### INSTRUCTIONS FOR THE TASK
Whenever a line in the data holds the string "JObj", pull that line out.

*** STORED DATA Section Begins ***

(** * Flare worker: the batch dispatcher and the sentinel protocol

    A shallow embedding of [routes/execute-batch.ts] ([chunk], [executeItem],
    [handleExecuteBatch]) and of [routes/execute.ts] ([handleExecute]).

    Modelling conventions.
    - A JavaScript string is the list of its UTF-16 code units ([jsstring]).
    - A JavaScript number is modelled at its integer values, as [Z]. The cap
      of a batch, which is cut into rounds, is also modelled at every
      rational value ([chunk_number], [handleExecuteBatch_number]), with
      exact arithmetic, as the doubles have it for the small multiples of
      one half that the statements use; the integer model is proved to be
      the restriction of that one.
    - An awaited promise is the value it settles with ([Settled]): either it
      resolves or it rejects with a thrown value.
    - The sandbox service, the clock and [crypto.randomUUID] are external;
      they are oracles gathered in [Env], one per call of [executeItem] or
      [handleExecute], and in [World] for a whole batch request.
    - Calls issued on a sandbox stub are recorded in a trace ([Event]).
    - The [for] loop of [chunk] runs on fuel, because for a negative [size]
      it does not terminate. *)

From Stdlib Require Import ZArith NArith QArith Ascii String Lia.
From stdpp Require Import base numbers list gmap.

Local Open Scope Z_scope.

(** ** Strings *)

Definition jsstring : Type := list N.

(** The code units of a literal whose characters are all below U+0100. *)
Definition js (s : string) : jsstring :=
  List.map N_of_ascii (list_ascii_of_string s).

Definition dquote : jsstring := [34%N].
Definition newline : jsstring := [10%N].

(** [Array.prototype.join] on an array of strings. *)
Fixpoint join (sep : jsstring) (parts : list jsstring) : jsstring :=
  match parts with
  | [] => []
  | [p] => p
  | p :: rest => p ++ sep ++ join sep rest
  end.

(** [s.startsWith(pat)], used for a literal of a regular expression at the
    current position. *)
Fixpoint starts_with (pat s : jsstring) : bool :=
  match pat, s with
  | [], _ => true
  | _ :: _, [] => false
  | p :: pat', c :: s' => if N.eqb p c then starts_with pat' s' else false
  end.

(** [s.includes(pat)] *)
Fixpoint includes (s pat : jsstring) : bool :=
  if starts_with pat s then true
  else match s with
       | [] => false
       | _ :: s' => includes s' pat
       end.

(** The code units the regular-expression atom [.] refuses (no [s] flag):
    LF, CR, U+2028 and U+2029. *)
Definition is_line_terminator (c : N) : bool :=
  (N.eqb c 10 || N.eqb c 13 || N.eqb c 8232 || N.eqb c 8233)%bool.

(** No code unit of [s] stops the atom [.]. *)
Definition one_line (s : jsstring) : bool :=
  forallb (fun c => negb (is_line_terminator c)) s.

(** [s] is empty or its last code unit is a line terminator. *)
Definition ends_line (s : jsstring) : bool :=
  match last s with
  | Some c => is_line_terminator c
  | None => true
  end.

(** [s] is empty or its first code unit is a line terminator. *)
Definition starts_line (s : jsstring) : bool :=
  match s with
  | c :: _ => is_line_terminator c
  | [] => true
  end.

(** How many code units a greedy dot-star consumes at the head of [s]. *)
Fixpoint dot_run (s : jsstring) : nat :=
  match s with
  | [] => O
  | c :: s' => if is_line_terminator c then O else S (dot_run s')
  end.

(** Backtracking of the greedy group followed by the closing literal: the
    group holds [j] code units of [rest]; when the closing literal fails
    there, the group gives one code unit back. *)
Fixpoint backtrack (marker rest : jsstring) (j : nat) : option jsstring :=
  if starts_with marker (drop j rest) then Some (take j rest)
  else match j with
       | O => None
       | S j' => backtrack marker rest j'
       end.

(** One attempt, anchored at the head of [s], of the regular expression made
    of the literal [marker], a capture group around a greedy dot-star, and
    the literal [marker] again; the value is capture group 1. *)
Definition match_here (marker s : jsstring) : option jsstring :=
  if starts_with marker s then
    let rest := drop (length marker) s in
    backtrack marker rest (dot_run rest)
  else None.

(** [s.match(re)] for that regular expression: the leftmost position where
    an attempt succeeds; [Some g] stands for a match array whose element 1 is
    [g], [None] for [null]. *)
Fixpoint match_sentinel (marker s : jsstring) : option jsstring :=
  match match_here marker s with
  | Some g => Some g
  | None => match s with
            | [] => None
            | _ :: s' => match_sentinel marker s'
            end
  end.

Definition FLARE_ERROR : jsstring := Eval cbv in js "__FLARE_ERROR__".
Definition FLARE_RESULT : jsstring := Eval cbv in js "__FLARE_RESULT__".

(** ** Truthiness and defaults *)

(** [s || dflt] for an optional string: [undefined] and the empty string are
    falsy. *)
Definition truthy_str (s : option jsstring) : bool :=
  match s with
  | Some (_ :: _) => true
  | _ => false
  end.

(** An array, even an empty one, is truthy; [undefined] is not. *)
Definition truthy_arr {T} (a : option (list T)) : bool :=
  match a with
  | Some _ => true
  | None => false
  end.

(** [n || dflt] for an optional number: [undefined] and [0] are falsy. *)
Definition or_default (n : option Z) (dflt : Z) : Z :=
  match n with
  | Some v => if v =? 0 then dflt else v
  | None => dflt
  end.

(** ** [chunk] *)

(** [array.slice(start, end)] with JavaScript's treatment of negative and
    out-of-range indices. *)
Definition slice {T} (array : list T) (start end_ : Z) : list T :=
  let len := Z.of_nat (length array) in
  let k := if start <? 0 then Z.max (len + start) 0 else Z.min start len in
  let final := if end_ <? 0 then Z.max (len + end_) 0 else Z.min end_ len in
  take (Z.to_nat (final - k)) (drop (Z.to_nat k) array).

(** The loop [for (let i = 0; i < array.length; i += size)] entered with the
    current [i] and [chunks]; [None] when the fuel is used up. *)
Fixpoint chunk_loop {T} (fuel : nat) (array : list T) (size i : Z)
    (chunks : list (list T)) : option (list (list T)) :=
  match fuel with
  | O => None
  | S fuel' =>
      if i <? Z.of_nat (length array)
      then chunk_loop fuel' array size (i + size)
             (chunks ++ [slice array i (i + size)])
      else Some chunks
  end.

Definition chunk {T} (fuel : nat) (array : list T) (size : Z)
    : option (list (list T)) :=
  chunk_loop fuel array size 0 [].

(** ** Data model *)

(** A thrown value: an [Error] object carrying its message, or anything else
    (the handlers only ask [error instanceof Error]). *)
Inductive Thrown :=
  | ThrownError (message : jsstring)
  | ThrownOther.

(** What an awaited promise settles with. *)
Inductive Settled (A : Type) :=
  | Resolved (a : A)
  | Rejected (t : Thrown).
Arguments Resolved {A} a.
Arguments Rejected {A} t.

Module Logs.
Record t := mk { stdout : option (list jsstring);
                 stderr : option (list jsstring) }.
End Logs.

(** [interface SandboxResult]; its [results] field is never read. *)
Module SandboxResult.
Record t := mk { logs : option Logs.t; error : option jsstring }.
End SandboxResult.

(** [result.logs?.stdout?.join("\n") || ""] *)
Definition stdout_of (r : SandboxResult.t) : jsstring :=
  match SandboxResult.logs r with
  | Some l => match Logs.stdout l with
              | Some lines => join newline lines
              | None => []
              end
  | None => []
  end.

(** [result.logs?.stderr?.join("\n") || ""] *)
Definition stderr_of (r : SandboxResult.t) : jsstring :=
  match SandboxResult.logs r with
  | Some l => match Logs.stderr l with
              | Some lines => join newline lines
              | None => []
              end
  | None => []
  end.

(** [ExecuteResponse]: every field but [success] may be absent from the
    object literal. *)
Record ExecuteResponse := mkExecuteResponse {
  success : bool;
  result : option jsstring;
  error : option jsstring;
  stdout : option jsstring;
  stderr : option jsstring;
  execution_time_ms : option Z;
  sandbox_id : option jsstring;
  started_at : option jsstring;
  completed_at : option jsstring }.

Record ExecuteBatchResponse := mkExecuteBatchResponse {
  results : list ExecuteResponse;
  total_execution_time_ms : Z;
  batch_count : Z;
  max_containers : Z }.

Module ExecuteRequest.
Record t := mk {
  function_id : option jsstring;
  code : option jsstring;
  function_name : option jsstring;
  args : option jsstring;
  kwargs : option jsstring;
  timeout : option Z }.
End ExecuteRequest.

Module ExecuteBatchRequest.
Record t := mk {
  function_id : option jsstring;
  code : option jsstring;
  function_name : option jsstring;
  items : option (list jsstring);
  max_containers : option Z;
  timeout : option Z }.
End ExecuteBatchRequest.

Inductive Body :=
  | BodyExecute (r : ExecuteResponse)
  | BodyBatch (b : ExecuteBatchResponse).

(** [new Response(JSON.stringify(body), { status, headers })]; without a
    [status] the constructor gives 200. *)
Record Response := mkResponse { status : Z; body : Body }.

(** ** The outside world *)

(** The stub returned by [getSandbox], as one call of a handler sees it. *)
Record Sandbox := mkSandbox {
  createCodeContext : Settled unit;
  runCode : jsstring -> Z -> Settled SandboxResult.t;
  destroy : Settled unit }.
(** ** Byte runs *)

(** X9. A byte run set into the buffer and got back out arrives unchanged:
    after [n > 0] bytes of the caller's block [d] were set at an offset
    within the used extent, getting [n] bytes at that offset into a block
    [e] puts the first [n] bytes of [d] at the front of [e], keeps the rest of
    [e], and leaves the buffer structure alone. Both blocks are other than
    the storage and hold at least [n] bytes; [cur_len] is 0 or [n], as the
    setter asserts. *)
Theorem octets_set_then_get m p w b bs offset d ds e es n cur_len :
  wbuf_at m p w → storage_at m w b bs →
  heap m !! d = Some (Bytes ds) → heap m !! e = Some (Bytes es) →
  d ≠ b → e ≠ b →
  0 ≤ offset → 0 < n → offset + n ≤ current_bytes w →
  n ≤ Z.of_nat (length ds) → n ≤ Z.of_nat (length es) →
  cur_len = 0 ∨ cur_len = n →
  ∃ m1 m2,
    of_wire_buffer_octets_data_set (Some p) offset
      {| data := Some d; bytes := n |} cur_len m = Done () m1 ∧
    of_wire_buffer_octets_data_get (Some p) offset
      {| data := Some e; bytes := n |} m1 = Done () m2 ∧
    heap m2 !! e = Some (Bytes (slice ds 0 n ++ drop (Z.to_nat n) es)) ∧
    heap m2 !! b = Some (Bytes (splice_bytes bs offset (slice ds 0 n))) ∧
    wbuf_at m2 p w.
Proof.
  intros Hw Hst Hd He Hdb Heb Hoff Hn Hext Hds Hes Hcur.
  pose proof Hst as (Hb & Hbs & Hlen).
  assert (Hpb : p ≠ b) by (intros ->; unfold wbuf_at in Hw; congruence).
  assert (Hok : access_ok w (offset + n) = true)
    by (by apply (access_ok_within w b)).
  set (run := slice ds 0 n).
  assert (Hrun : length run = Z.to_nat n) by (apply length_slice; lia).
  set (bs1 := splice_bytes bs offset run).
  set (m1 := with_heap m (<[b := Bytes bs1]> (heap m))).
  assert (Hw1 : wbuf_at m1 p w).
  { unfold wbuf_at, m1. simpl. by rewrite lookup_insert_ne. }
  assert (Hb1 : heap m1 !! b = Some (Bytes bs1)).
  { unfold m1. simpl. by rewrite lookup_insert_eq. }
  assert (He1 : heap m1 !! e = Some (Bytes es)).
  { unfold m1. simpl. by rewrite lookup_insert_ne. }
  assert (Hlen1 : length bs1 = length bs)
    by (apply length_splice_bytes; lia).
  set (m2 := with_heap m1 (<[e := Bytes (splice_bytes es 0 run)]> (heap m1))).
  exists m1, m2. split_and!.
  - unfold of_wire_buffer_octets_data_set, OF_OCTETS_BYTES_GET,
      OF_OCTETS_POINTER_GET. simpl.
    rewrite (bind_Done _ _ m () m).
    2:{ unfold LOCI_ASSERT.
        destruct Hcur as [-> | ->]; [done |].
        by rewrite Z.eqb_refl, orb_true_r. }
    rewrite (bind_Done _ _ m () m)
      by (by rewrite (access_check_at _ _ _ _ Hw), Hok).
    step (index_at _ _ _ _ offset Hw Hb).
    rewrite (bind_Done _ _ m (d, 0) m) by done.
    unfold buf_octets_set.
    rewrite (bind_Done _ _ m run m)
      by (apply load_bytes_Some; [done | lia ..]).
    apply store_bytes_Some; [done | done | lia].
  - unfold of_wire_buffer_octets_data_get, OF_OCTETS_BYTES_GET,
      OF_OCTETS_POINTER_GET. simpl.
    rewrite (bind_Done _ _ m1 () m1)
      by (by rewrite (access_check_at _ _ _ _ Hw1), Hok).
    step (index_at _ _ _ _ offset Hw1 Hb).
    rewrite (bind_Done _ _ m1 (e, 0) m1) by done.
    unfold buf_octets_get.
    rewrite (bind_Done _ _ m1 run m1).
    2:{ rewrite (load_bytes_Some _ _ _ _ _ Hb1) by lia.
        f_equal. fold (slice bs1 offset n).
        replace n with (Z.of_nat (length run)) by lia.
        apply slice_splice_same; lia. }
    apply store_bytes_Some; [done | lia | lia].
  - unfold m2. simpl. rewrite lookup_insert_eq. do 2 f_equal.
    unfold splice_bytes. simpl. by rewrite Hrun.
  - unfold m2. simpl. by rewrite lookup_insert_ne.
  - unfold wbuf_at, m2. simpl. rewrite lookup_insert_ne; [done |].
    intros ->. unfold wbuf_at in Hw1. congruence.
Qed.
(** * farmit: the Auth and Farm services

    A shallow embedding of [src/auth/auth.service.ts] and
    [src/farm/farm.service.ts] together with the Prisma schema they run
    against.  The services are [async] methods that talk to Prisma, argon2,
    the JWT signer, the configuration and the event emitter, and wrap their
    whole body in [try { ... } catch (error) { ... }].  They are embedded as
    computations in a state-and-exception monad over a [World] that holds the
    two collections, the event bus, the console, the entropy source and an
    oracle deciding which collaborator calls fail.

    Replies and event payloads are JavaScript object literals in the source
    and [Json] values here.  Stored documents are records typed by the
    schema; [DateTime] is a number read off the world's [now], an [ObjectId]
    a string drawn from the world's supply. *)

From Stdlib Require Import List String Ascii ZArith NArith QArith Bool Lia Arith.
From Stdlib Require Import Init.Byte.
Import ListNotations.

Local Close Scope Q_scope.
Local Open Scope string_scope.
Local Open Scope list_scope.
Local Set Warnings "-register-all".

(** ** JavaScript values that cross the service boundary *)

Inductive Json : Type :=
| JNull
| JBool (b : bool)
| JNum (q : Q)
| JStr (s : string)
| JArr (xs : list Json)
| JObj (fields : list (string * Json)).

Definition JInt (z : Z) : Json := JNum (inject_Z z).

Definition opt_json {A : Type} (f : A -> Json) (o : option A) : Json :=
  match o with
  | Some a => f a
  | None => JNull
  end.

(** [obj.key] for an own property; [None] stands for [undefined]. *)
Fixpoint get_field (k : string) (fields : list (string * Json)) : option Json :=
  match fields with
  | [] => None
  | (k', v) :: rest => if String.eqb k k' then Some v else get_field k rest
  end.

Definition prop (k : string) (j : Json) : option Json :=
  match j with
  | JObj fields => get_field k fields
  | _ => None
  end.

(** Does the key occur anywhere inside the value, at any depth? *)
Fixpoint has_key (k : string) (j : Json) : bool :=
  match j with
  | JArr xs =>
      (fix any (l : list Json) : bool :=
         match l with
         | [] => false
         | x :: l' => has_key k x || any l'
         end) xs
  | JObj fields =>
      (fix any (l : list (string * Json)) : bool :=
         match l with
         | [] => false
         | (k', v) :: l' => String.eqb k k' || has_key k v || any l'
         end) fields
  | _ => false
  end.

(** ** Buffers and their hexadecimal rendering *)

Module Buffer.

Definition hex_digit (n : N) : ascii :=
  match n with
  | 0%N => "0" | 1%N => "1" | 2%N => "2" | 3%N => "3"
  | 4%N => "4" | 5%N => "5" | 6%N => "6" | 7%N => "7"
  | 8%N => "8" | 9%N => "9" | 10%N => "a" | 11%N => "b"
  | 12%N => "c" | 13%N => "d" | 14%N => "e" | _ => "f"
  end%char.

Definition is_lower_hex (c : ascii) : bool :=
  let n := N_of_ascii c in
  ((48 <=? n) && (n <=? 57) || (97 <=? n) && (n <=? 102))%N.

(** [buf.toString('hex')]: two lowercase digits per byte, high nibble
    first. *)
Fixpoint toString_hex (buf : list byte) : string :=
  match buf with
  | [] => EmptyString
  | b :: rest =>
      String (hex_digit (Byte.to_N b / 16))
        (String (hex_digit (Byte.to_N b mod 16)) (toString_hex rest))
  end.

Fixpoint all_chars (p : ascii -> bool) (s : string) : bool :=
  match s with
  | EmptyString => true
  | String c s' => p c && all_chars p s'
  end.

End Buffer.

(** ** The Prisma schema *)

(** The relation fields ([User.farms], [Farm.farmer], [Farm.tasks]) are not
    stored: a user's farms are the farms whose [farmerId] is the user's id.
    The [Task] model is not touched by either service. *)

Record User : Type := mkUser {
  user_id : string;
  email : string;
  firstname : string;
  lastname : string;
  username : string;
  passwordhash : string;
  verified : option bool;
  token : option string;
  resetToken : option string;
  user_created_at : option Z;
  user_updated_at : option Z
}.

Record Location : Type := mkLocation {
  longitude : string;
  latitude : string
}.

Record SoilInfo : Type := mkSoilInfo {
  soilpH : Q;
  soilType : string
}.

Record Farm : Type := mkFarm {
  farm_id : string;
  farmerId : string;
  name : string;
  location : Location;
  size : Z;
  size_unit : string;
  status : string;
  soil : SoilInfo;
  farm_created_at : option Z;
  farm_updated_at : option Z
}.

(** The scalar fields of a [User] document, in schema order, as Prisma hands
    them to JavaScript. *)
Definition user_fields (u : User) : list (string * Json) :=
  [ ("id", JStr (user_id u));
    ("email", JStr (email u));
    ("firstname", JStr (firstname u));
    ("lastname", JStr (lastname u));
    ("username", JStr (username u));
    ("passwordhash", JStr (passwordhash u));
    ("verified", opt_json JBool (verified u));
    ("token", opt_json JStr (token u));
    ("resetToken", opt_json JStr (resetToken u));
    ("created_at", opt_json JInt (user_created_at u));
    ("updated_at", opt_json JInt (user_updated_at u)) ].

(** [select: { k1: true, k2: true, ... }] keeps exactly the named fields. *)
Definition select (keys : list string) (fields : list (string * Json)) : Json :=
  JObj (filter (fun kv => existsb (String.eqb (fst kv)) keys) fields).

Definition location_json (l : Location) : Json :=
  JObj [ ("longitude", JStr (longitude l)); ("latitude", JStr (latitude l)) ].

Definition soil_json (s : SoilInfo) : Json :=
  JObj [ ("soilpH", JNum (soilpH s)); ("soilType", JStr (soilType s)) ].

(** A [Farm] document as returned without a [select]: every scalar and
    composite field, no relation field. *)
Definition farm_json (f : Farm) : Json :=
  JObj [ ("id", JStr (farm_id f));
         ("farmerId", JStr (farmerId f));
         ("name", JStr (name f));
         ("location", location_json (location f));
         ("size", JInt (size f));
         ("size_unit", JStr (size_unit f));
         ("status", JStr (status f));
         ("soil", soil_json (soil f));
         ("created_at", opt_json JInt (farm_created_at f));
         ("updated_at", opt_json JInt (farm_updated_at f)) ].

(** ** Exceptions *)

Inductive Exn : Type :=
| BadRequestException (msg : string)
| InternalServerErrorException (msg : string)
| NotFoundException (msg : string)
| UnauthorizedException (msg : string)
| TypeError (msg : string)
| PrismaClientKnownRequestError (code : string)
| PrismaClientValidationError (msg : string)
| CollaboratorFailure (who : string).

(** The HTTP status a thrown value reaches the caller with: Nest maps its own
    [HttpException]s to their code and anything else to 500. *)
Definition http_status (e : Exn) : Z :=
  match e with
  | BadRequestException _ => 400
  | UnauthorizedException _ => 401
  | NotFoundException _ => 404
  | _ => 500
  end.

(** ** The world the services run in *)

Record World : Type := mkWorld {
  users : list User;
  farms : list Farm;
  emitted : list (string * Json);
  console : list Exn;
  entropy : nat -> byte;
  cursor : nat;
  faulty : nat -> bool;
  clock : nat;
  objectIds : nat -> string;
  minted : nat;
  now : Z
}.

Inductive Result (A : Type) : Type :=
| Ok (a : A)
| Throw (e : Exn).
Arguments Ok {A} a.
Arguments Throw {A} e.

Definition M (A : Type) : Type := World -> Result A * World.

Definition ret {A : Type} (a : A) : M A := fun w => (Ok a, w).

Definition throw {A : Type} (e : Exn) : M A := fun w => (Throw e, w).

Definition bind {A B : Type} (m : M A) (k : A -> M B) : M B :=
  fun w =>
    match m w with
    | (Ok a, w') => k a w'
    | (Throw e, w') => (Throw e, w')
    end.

*** STORED DATA Section Ends ***

### RESPONSE AREA
| JObj (fields : list (string * Json)).
  | JObj fields => get_field k fields
  | JObj fields =>
  JObj (filter (fun kv => existsb (String.eqb (fst kv)) keys) fields).
  JObj [ ("longitude", JStr (longitude l)); ("latitude", JStr (latitude l)) ].
  JObj [ ("soilpH", JNum (soilpH s)); ("soilType", JStr (soilType s)) ].
  JObj [ ("id", JStr (farm_id f));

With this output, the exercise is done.